Stored dataset items:
--- START ---

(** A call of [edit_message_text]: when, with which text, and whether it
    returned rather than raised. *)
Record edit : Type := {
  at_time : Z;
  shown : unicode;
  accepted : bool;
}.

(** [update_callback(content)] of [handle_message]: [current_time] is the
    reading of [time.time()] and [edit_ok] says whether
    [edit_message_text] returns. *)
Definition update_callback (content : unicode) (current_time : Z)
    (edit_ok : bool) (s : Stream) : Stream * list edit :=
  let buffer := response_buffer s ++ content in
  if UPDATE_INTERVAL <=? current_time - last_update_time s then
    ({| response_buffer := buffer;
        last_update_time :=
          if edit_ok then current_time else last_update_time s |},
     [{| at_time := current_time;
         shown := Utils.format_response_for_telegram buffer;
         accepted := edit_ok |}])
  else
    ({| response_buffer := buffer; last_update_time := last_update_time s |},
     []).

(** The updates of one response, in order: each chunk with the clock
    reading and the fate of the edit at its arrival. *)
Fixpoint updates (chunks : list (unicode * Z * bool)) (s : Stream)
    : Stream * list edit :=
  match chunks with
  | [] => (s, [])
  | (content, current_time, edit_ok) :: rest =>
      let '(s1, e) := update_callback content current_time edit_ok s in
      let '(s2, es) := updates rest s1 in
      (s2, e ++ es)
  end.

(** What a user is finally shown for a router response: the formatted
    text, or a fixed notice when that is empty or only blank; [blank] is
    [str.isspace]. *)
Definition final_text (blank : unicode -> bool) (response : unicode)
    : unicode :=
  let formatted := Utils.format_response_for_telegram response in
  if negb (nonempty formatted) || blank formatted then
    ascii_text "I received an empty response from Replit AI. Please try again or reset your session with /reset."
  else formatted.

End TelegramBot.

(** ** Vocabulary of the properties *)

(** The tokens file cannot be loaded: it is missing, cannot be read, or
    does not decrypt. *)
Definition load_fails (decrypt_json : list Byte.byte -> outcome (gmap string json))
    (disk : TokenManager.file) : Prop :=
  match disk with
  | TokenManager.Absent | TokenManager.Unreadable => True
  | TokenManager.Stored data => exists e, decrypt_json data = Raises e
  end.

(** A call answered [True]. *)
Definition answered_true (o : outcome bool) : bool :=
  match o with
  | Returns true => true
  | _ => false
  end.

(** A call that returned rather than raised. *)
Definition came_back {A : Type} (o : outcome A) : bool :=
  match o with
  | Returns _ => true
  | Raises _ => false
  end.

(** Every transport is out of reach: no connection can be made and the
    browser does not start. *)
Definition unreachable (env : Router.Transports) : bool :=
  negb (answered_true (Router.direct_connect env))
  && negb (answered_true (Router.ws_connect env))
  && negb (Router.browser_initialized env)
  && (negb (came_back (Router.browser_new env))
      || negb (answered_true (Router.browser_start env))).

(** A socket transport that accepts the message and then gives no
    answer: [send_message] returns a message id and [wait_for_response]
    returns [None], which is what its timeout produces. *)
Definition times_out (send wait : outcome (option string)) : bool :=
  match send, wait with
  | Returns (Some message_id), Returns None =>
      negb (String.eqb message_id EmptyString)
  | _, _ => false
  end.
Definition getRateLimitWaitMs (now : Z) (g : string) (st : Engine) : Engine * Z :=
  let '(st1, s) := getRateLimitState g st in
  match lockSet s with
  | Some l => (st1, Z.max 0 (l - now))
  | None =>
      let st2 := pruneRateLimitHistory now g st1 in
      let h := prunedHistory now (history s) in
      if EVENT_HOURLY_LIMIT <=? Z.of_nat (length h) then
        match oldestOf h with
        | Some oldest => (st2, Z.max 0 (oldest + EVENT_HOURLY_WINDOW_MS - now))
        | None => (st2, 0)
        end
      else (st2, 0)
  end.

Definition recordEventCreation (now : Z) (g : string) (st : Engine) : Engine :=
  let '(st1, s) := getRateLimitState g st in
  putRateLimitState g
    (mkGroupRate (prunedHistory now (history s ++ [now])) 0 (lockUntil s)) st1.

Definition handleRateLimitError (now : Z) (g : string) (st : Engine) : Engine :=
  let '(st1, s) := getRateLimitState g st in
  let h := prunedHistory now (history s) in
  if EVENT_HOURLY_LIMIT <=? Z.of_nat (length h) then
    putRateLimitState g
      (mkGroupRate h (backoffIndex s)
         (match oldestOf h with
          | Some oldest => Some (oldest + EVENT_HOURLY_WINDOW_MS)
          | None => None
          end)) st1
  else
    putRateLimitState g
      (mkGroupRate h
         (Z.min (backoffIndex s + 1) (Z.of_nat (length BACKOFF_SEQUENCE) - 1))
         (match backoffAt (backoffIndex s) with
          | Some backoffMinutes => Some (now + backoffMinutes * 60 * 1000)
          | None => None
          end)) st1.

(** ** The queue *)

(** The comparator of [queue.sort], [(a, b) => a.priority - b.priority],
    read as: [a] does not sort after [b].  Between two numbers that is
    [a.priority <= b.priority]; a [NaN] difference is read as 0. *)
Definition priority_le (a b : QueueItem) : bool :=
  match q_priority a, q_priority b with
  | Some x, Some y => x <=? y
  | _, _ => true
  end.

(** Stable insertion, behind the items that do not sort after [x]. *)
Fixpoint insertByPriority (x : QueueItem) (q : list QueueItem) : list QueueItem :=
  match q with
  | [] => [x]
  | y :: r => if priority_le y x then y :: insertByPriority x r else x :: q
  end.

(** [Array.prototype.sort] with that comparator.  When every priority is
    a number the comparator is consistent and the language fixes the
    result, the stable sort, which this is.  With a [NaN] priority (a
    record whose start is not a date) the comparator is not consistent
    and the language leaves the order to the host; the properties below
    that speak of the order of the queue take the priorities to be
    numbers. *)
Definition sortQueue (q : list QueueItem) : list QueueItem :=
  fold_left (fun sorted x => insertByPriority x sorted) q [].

--- END ---

> _ASSIGNMENT_
In the answer, give the lines from the first line of the data through the line with "at_time := current_time;", exactly as they appear and with no additions.

> _EXERCISE ANSWER_
(** A call of [edit_message_text]: when, with which text, and whether it
    returned rather than raised. *)
Record edit : Type := {
  at_time : Z;
  shown : unicode;
  accepted : bool;
}.

(** [update_callback(content)] of [handle_message]: [current_time] is the
    reading of [time.time()] and [edit_ok] says whether
    [edit_message_text] returns. *)
Definition update_callback (content : unicode) (current_time : Z)
    (edit_ok : bool) (s : Stream) : Stream * list edit :=
  let buffer := response_buffer s ++ content in
  if UPDATE_INTERVAL <=? current_time - last_update_time s then
    ({| response_buffer := buffer;
        last_update_time :=
          if edit_ok then current_time else last_update_time s |},
     [{| at_time := current_time;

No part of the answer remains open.